Ebenso war ein Vater, der sich verschworen hatte, seinem Partner nicht mitzuteilen, dass die Lampe kaputt gegangen war, weil sein Sohn im Wohnzimmer Basketball spielte, der Situation nicht wirklich geholfen hat. Es ist eine ungesunde Dynamik, wenn Sie Ihrem Partner die Geheimnisse verheimlichen, lügen, sich mit Ihrem Kind über den anderen Elternteil beschweren oder Verhaltensweisen zustimmen, die der andere Elternteil niemals zulassen würde.

Wenn ein Elternteil anfängt, mit einem Kind in Kontakt zu treten, beginnt sich die Familienhierarchie zu verschieben, was zu viel mehr Problemen im Haushalt führen kann. Arbeiten Sie zusammen mit Ihrem Partner an der gemeinsamen Erziehung und schließen Sie sich niemals mit Ihrem Kind gegen den anderen Elternteil zusammen.

5. Über Disziplin äußerlich nicht einverstanden sein

Es ist nicht gesund für Kinder, wenn ihre Eltern sich nicht darüber einig sind, was für sie am besten ist. Wenn ein Elternteil sagt: „Dafür sollte er keine Auszeit nehmen müssen.“ Oder „Ich denke, er sollte heute mit seinen Freunden ausgehen dürfen.“ Nur wenn er dem anderen Elternteil nicht den nötigen Respekt entgegenbringt ermutigen Sie Ihr Kind, dasselbe zu tun.

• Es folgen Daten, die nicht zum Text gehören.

(** The TLS name derived from an address: the bracketed text of [[host]...],
    or the text before the only colon of [host:port]. *)
Lemma address_host_Some a h :
  address_host a = Some h ↔
  (∃ r, a = "["%char :: h ++ "]"%char :: r ∧ "]"%char ∉ h) ∨
  (∃ port, a = h ++ ":"%char :: port ∧ h ≠ [] ∧ port ≠ [] ∧
           ":"%char ∉ h ∧ ":"%char ∉ port ∧ head h ≠ Some "["%char).
Proof.
  unfold address_host. destruct (strip_prefix "[" a) as [b|] eqn:E.
  - apply strip_prefix_Some in E as ->. rewrite fmap_Some. change (lit "[" ++ b) with ("["%char :: b).
    split.
    + intros ([h' r] & Hs & ->). apply split_once_Some in Hs as [-> Hn]. left. eauto.
    + intros [(r & [= ->] & Hn)|(p & Heq & Hne & _ & _ & _ & Hh)].
      * exists (h, r). split; [|done]. by apply split_once_Some.
      * destruct h; simplify_eq/=.
  - rewrite bind_Some. split.
    + intros ([h' p] & Hs & Hif). apply rsplit_once_Some in Hs as [-> Hn].
      case_match eqn:Hc; simplify_eq. bsimpl. rewrite contains_char_false in Hc.
      destruct Hc as [[? ?] ?]. right. exists p. split_and!; try done.
      intros Hh. destruct h as [|c h]; simplify_eq/=.
    + intros [(r & -> & Hn)|(p & -> & Hne & Hp & Hc & Hcp & _)]; [done|].
      exists (h, p). split; [by apply rsplit_once_Some|].
      rewrite !bool_decide_eq_true_2 by done. simpl.
      by rewrite (proj2 (contains_char_false _ _)).
Qed.

(** ** Every rejection is an [InvalidConfig] *)

Definition invalid_config {A} (r : Result A) : Prop :=
  match r with Ok _ => True | Err e => ∃ m, e = InvalidConfig m end.

Lemma invalid_config_bind {A B} (m : Result A) (k : A → Result B) :
  invalid_config m → (∀ a, invalid_config (k a)) → invalid_config (m ≫= k).
Proof. destruct m; simpl; auto. Qed.
Lemma invalid_config_reject b m : invalid_config (reject_if b (InvalidConfig m)).
Proof. destruct b; simpl; eauto. Qed.
Lemma invalid_config_try_for {S A} (f : S → A → Result S) s l :
  (∀ s x, invalid_config (f s x)) → invalid_config (try_for f s l).
Proof.
  intros Hf. revert s; induction l as [|x l IH]; intros s; simpl; [done|].
  apply invalid_config_bind; auto.
Qed.

Lemma invalid_config_ok {A} (a : A) : invalid_config (Ok a).
Proof. exact I. Qed.

#[export] Hint Resolve invalid_config_ok invalid_config_bind invalid_config_reject invalid_config_try_for : rust.

Lemma validate_name_error kind n : invalid_config (validate_name kind n).
Proof. unfold validate_name. auto with rust. Qed.
Lemma validate_group_key_error k : invalid_config (validate_group_key k).
Proof. unfold validate_group_key. auto with rust. Qed.
Lemma validate_group_error st g : invalid_config (validate_group st g).
Proof.
  destruct st. unfold validate_group, validate_name, validate_group_key.
  repeat (apply invalid_config_bind; intros); auto with rust.
Qed.
Lemma validate_tunnel_error gs st t : invalid_config (validate_tunnel gs st t).
Proof.
  unfold validate_tunnel, validate_name, validate_tunnel_fields, tunnel_msg.
  repeat (apply invalid_config_bind; intros); auto with rust.
Qed.

(** ** Properties *)

(** The server validator accepts exactly the well-formed configurations
    (name syntax, unique names, keys and listening addresses per transport,
    known groups, at most 256 tunnels per group, SOCKS5 on loopback only,
    limits in range), and whatever it rejects it rejects as [InvalidConfig]. *)
Theorem ServerConfig_validate_spec c :
  (ServerConfig_validate c = Ok tt ↔ wf_server c) ∧ invalid_config (ServerConfig_validate c).
Proof.
  split; [apply server_validate_iff|]. unfold ServerConfig_validate.
  apply invalid_config_bind; [auto with rust|intros _].
  apply invalid_config_bind; [apply invalid_config_try_for, validate_group_error|].
  intros [gs ks]. apply invalid_config_bind; [|done].
  apply invalid_config_try_for, validate_tunnel_error.
Qed.

(** The client validator accepts exactly the configurations with a key of
    32 to 124 characters, an address, a TLS server name given or derivable
    from the address, and at most 256 services with unique well-formed names,
    a target for TCP/UDP and none for SOCKS5. *)
Theorem ClientConfig_validate_spec c :
  ClientConfig_validate c = Ok tt ↔ wf_client c.
Proof. apply client_validate_iff. Qed.

(** The TLS name derived from an address is the bracketed text of
    [[host]...] or the part before the only colon of [host:port], and no
    other address has one. *)
Theorem address_host_spec a h :
  address_host a = Some h ↔
  (∃ r, a = "["%char :: h ++ "]"%char :: r ∧ "]"%char ∉ h) ∨
  (∃ port, a = h ++ ":"%char :: port ∧ h ≠ [] ∧ port ≠ [] ∧
           ":"%char ∉ h ∧ ":"%char ∉ port ∧ head h ≠ Some "["%char).
Proof. apply address_host_Some. Qed.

Zeigen Sie Ihrem Kind, dass Sie die Meinung Ihres Partners respektieren. Wenn Sie mit einer Disziplinstrategie nicht einverstanden sind, präsentieren Sie Ihrem Kind eine einheitliche Front und sprechen Sie privat über Ihre Bedenken. Es ist besser, eine Disziplinstrategie zu verfolgen, mit der Sie nicht einverstanden sind, als Ihrem Kind zu zeigen, dass Sie der Meinung Ihres Partners nicht vertrauen.

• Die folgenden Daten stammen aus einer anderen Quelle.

(* ===== verification/Protocol.v ===== *)
(** * Protocol: [gaterust-tunnel/src/protocol.rs]

    The message types of the tunnel protocol, the length-prefixed control
    frames and datagrams, and the validation of service declarations.  The
    JSON codec is [serde_json]: it is the class [Serde], with the one law the
    protocol relies on.

    [Module Fut] is the [read_datagram]/[read_frame] header-and-body reader as
    the future it is: it is polled with whatever bytes have arrived. *)

From S2P Require Import Prelude RustStr Net TunnelConfig.

(** ** Messages *)

Definition PROTOCOL_VERSION : N := 5.
Definition MAX_CONTROL_FRAME : N := 256 * 1024.
Definition MAX_DATAGRAM : N := u16_max.
Definition HANDSHAKE_TIMEOUT_SECS : N := 20.

Record ServiceDeclaration := { decl_name : str; decl_kind : TunnelKind }.
#[global] Instance ServiceDeclaration_eq_dec : EqDecision ServiceDeclaration.
Proof. solve_decision. Defined.

Inductive ClientTunnelState := Idle | Enabled | Occupied.
#[global] Instance ClientTunnelState_eq_dec : EqDecision ClientTunnelState.
Proof. solve_decision. Defined.

Record ClientTunnel := {
  ct_name : str;
  ct_kind : TunnelKind;
  ct_server_port : N;
  ct_local_ip : option str;
  ct_local_port : option N;
  ct_state : ClientTunnelState }.

Record ClientHello := {
  hello_version : N;
  hello_device_id : str;
  hello_key : str;
  hello_services : list ServiceDeclaration }.

Record CertificateBootstrapRequest := {
  boot_version : N;
  boot_client_nonce : str;
  boot_proof : str }.

Inductive ClientHandshake :=
  | HsAuthenticate (hello : ClientHello)
  | HsBootstrap (request : CertificateBootstrapRequest).

Inductive AuthenticationStatus := Accepted | Rejected | DeviceIdConflictStatus | ServerBusy.

Record ServerHello := {
  sh_status : AuthenticationStatus;
  sh_message : str;
  sh_tunnels : list ClientTunnel }.

Inductive CertificateBootstrapResponse :=
  | BootAccepted (server_nonce : str) (proof : str)
  | BootRejected (message : str).

Inductive ServerHandshake :=
  | ShAuthenticate (hello : ServerHello)
  | ShBootstrap (response : CertificateBootstrapResponse).

Inductive ControlMessage :=
  | UpdateServices (request_id : N) (services : list ServiceDeclaration).

Inductive ServerControlMessage :=
  | TunnelSnapshot (tunnels : list ClientTunnel)
  | ServicesApplied (request_id : N) (tunnels : list ClientTunnel).

Record OpenRequest := { open_service : str; open_destination : option str }.
Record OpenResponse := { open_accepted : bool; open_message : str }.

(** ** Service declarations *)

Definition validate_declaration (names : gset str) (s : ServiceDeclaration) : Result (gset str) :=
  _ ← reject_if (bool_decide (decl_name s = []) || (64 <? len (decl_name s))
                 || negb (forallb valid_name_byte (decl_name s))
                 || bool_decide (decl_name s ∈ names))
        (Protocol "服务声明名称无效或重复");
  Ok ({[decl_name s]} ∪ names).

Definition validate_declarations (services : list ServiceDeclaration) : Result unit :=
  _ ← reject_if (MAX_CLIENT_SERVICES <? len services)
        (Protocol ("单个客户端最多声明 " ++ dec MAX_CLIENT_SERVICES ++ " 个服务"));
  _ ← try_for validate_declaration ∅ services;
  Ok tt.

(** ** Big-endian integers *)

Fixpoint to_be (k : nat) (n : N) : str :=
  match k with
  | O => []
  | S k => to_be k (n / 256) ++ [ascii_of_N (n mod 256)]
  end.
Definition of_be (s : str) : N := foldl (λ n c, n * 256 + N_of_ascii c) 0 s.

(** ** Readers and writers

    The bytes a reader can still deliver before the end of the stream; a
    reader of the model returns its result and what it left unread. *)

(** [AsyncWrite] of a writer [W]. *)
Class AsyncWrite (W : Type) := write_all : W → str → Result W.
#[global] Instance vec_write : AsyncWrite str := λ w bytes, Ok (w ++ bytes).

(** [read_exact]: the whole buffer or [UnexpectedEof]. *)
Definition read_exact (n : nat) (input : str) : Result str * str :=
  if (n <=? length input)%nat then (Ok (take n input), drop n input)
  else (Err (Io UnexpectedEof), []).

(** [serde_json] at type [T]: an encoder, a decoder and their round trip. *)
Class Serde (T : Type) := {
  to_vec : T → result str str;
  from_slice : str → result str T;
  from_slice_to_vec : ∀ v p, to_vec v = Ok p → from_slice p = Ok v }.

Definition write_frame {W T} `{AsyncWrite W, Serde T} (writer : W) (value : T) : Result W :=
  payload ← map_err (λ e, Protocol ("序列化控制帧失败: " ++ e)) (to_vec value);
  _ ← reject_if (MAX_CONTROL_FRAME <? len payload) (Protocol "控制帧超过 256 KiB");
  _ ← reject_if (u32_max <? len payload) (Protocol "控制帧长度溢出");
  w ← write_all writer (to_be 4 (len payload));
  write_all w payload.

Wie man giftige Gewohnheiten verringert

Wenn Sie und Ihr Partner in diese toxischen Gewohnheiten verwickelt sind, benötigen Sie möglicherweise professionelle Hilfe. Sprechen Sie mit einem Familientherapeuten oder einem Paarberater, der Sie dabei unterstützen kann, die Gewohnheiten, die Ihre Kinder verletzen, loszulassen.

Wenn Ihr Partner die Therapie mit Ihnen ablehnt, gehen Sie auf eigene Faust. Sie können von Lernstrategien profitieren, die Ihnen helfen, der bestmögliche Elternteil zu sein und gleichzeitig die negativen Auswirkungen auf Ihre Kinder zu begrenzen.